Skeletal muscle hypertrophy is a widely sought exercise adaptation to counteract the muscle atrophy of aging and disease, or to improve athletic performance. While this desired muscle enlargement is a well-known adaptation to resistance exercise training (RT), the mechanistic underpinnings are not fully understood. The purpose of this review is thus to provide the reader with a summary of recent advances in molecular mechanisms-based on the most current literature-that are thought to promote RT-induced muscle hypertrophy. We have therefore focused this discussion on the following areas of fertile investigation: ribosomal function and biogenesis, muscle stem (satellite) cell activity, transcriptional regulation, mechanotransduction, and myokine signaling.

Figure 1.

Ribosomal function. Skeletal myofiber hypertrophy as an adaptation to resistance exercise training is accomplished by cellular protein accretion over time, which requires increased ribosomal function. Enhanced protein translation rates can be achieved by increased ribosomal efficiency (i.e., more translation per ribosome) and/or elevated ribosomal capacity via ribosome biogenesis (i.e., de novo synthesis of ribosomes). Current evidence indicates that both of these routes to enhanced translation are involved in resistance training hypertrophy, and support for the latter has been building rapidly in recent years.

Figure 2.

Distinguishing satellite cell–independent and –dependent myofiber hypertrophy. In smaller myofibers with small myonuclear domains (MNDs), resistance exercise training (RT)-induced cellular hypertrophy is not necessarily satellite cell–dependent and can be accomplished by protein accretion alone (via increased ribosomal efficiency and capacity), as each myonucleus has “room to expand” both its transcriptional activity and cytoplasmic domain.
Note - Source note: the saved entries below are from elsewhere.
(** * Boost detection and reconciliation pipeline: a shallow embedding

    The development follows the TypeScript sources:
    - [text-detection/index.ts]: [detectOdds], [parsePercentageFromText],
      [detectOddsComparison], [detectBetAmount], [detectSeeAllText] (the
      text part, after OCR);
    - [utils/boostCalculator.ts]: [americanToDecimal],
      [calculateActualBoostPercentage], [verifyBoostAccuracy];
    - [index.ts]: the tracking globals, [isDifferentBoost], [checkNoNewBoost],
      [checkNumberFailures], the ['screenData'] handler, [extractWasOdds]
      and [formatUptime];
    - [utils/imageCleanup.ts]: [cleanupDirectory], [cleanupOldImages],
      [keepRecentImages], over a file system of named directories;
    - [airconnect/index.ts]: the crop regions of [captureScreen] and the
      flags of the event it emits;
    - [discord-bot/index.ts]: [formatUptime] and the role tags of
      [sendBoostToChannel];
    - the image cropping module: [getPixelBasedCropBounds], from the raw
      pixels on.

    Conventions.
    - A JavaScript string is a list of UTF-16 code units ([list N]).
    - Regular expressions are kept as the source's pattern text and run by a
      backtracking matcher with the ECMAScript priorities (leftmost start,
      alternatives left to right, greedy and lazy quantifiers).
    - A JavaScript number is an extended rational ([JsNum.num]): arithmetic is
      exact, so the rounding error and the overflow of IEEE doubles are not
      modelled; [NaN] and the infinities are kept.  Where the exact value
      sits on a rounding tie, the doubles may round it the other way.
      Integers read by [parseInt] and clock readings are exact integers
      ([Z]).
    - OCR, image processing and the Discord client are collaborators: the
      parsers take the recognised text, the handler takes the outcome of a
      capture cycle and returns the list of messages it hands to the bot.
    - Of the file system the image directories are kept: a directory is the
      list of its entries, an entry a name with its modification time; the
      contents of the files and the failures of [fs] are not modelled.
    - The event loop runs one callback at a time; a handler invocation is
      one step, its [await]s are not interleaved with the two timers. *)

From Stdlib Require Import List ZArith NArith QArith Qround Qabs Bool Lia Lqa Ascii String.
From Stdlib Require Import Permutation Sorted.
Import ListNotations.
(** Loops over a slice: with an accumulator, and for their effect only. *)
Fixpoint foldM {St A B} (f : B -> A -> M St B) (acc : B) (l : list A) : M St B :=
  match l with
  | [] => ret acc
  | x :: rest => let! acc' := f acc x in foldM f acc' rest
  end.

Fixpoint forM_ {St A} (l : list A) (f : A -> M St unit) : M St unit :=
  match l with
  | [] => ret tt
  | x :: rest => do! f x in forM_ rest f
  end.

(** [if err != nil { return fmt.Errorf("context: %w", err) }] *)
Definition wrapping {St A} (context : string) (m : M St A) : M St A :=
  fun s => match m s with (Err e, s') => (Err (Wrap context e), s') | r => r end.

(** ** Lemmas on the monad *)

Section MonadLemmas.
Context {St : Type}.

Lemma bind_Ok {A B} (m : M St A) (k : A -> M St B) s b s' :
  bind m k s = (Ok b, s') <-> exists a s1, m s = (Ok a, s1) /\ k a s1 = (Ok b, s').
Proof.
  unfold bind. destruct (m s) as [[a|e|] s1]; split; intros H.
  - by exists a, s1.
  - destruct H as (a' & s1' & [= <- <-] & H). done.
  - done.
  - by destruct H as (? & ? & [=] & _).
  - done.
  - by destruct H as (? & ? & [=] & _).
Qed.

Lemma bind_run {A B} (m : M St A) (k : A -> M St B) s a s1 :
  m s = (Ok a, s1) -> bind m k s = k a s1.
Proof. unfold bind. by intros ->. Qed.

Lemma bind_err {A B} (m : M St A) (k : A -> M St B) s e s1 :
  m s = (Err e, s1) -> bind m k s = (Err e, s1).
Proof. unfold bind. by intros ->. Qed.

Lemma foldM_Ok_inv {A B} (Inv : B -> Prop) (f : B -> A -> M St B) l :
  (forall b a s b' s', a ∈ l -> Inv b -> f b a s = (Ok b', s') -> Inv b') ->
  forall acc s r s', Inv acc -> foldM f acc l s = (Ok r, s') -> Inv r.
Proof.
  induction l as [|x l IH]; intros Hf acc s r s' HI E; cbn [foldM] in E; [by injection E as <- _|].
  apply bind_Ok in E as (b & s1 & E1 & E2). eapply IH; [|eapply Hf; [left|exact HI|exact E1]|exact E2].
  intros b' a s2 b2 s3 Ha. apply Hf. by right.
Qed.

Lemma wrapping_Ok {A} c (m : M St A) s a s' : wrapping c m s = (Ok a, s') <-> m s = (Ok a, s').
Proof. unfold wrapping. destruct (m s) as [[?|?|] ?]; split; congruence. Qed.

End MonadLemmas.

(** Proves a closed decidable proposition by evaluation. *)
Ltac by_decide := apply (bool_decide_unpack _); vm_compute; exact I.

(** Splits a successful run of a sequence of statements into the runs of its
    statements. *)
Ltac run_inv H :=
  match type of H with
  | bind _ _ _ = (Ok _, _) =>
      let a := fresh "r" in let s := fresh "s" in let H1 := fresh "Hr" in
      apply bind_Ok in H as (a & s & H1 & H); run_inv H1; run_inv H
  | wrapping _ _ _ = (Ok _, _) => apply wrapping_Ok in H; run_inv H
  | _ => idtac
  end.

(** ** Frame reasoning: statements that only move the state along a preorder *)

Section Evolves.
Context {St : Type} (rel : St -> St -> Prop) `{!PreOrder rel}.

Definition evolves {A} (m : M St A) : Prop := forall s, rel s (m s).2.

Lemma evolves_ret {A} (a : A) : evolves (ret a).
Proof. intros s. reflexivity. Qed.

Lemma evolves_fail {A} e : evolves (@fail St A e).
Proof. intros s. reflexivity. Qed.

Lemma evolves_panic {A} : evolves (@panic St A).
Proof. intros s. reflexivity. Qed.

Lemma evolves_bind {A B} (m : M St A) (k : A -> M St B) :
  evolves m -> (forall a, evolves (k a)) -> evolves (bind m k).
Proof.
  intros Hm Hk s. specialize (Hm s). unfold bind. destruct (m s) as [[a|e|] s1]; [|exact Hm..].
  etransitivity; [exact Hm|apply Hk].
Qed.

Lemma evolves_wrapping {A} c (m : M St A) : evolves m -> evolves (wrapping c m).
Proof. intros Hm s. specialize (Hm s). unfold wrapping. by destruct (m s) as [[a|e|] s1]. Qed.

Lemma evolves_foldM {A B} (f : B -> A -> M St B) acc l :
  (forall b a, evolves (f b a)) -> evolves (foldM f acc l).
Proof.
  intros Hf. revert acc. induction l as [|x l IH]; intros acc; [apply evolves_ret|].
  apply evolves_bind; [apply Hf|intros; apply IH].
Qed.

Lemma evolves_forM {A} (l : list A) (f : A -> M St unit) : (forall a, evolves (f a)) -> evolves (forM_ l f).
Proof.
  intros Hf. induction l as [|x l IH]; [apply evolves_ret|]. apply evolves_bind; [apply Hf|intros; apply IH].
Qed.

(** A loop whose accumulator keeps an invariant. *)
Lemma evolves_foldM_inv {A B} (Inv : B -> Prop) (f : B -> A -> M St B) acc l :
  Inv acc -> (forall b a, Inv b -> evolves (f b a)) ->
  (forall b a s b' s', Inv b -> f b a s = (Ok b', s') -> Inv b') -> evolves (foldM f acc l).
Proof.
  intros HI Hf Hk. revert acc HI. induction l as [|x l IH]; intros acc HI; [apply evolves_ret|].
  cbn [foldM]. intros s. assert (E := Hf acc x HI s). unfold bind. destruct (f acc x s) as [[b|e|] s1] eqn:F; [|exact E..].
  etransitivity; [exact E|]. apply IH. by eapply Hk.
Qed.

(** Statements of which only the successful runs count: what a failed
    transaction did is undone. *)
Definition lands {A} (m : M St A) : Prop := forall s a s', m s = (Ok a, s') -> rel s s'.

Lemma lands_evolves {A} (m : M St A) : evolves m -> lands m.
Proof. intros Hm s a s' E. specialize (Hm s). by rewrite E in Hm. Qed.

Lemma lands_bind {A B} (m : M St A) (k : A -> M St B) : lands m -> (forall a, lands (k a)) -> lands (bind m k).
Proof.
  intros Hm Hk s b s' (a & s1 & E1 & E2)%bind_Ok. etransitivity; [by eapply Hm|by eapply Hk].
Qed.

(** A sequence whose second part relies on what the first returned. *)
Lemma evolves_bind_post {A B} (Post : A -> Prop) (m : M St A) (k : A -> M St B) :
  evolves m -> (forall s a s', m s = (Ok a, s') -> Post a) -> (forall a, Post a -> evolves (k a)) -> evolves (bind m k).
Proof.
  intros Hm Hp Hk s. assert (E := Hm s). unfold bind. destruct (m s) as [[a|e|] s1] eqn:F; [|exact E..].
  etransitivity; [exact E|]. apply Hk. by eapply Hp.
Qed.

Lemma evolves_if {A} (b : bool) (m1 m2 : M St A) : evolves m1 -> evolves m2 -> evolves (if b then m1 else m2).
Proof. by destruct b. Qed.

End Evolves.

Create HintDb evolves.
#[export] Hint Resolve evolves_ret evolves_fail evolves_panic evolves_bind evolves_wrapping
  evolves_foldM evolves_forM evolves_if : evolves.

(** Closes a goal [evolves rel m] along the structure of [m]. *)
Ltac evolve := repeat first
  [ progress intros | solve [eauto 1 with evolves] | apply evolves_bind | apply evolves_wrapping
  | apply evolves_if | apply evolves_foldM | apply evolves_forM | case_match ].

(** ** The development's hint database: rewriting lemmas of the components *)

Create HintDb kcsp discriminated.
Create Rewrite HintDb kcsp.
In contrast, in larger myofibers with MNDs at or approaching a ceiling size, additional nuclei are needed to support enhanced ribosomal function and biogenesis en route to protein accretion; thus, for successful RT-induced hypertrophy of fibers with larger MNDs, satellite cell–mediated myonuclear addition may be essential and rate-limiting. (From Adams and Bamman 2012; adapted, with permission.)

Figure 3.

Schematic of mechanosensing elements supported by recent evidence. The latest studies of molecules and communication networks localized to the extracellular matrix (ECM), sarcolemma, sarcoplasm, and sarcomere suggest the transduction of mechanosensing to hypertrophy signaling involves (1) increased phosphatidic acid (PA) via the mechanosensitive diacylglycerol kinase ζ (DGKz) and PA-induced mammalian target of rapamycin (mTOR) signaling, localized to late endosome–lysosomal (LEL) hybrid organelles; (2) signaling initiated by the mechanosensitive costamere complexes dystrophin-associated glycoprotein complex (DGC) and focal adhesion vinculin–talin–integrin complex; (3) signaling and nuclear transcriptional activity initiated by intermediate filaments (e.g., desmin, plectin-1); and (4) contraction-induced mobilization of muscle ankryn repeat proteins (MARPs) from titin filaments.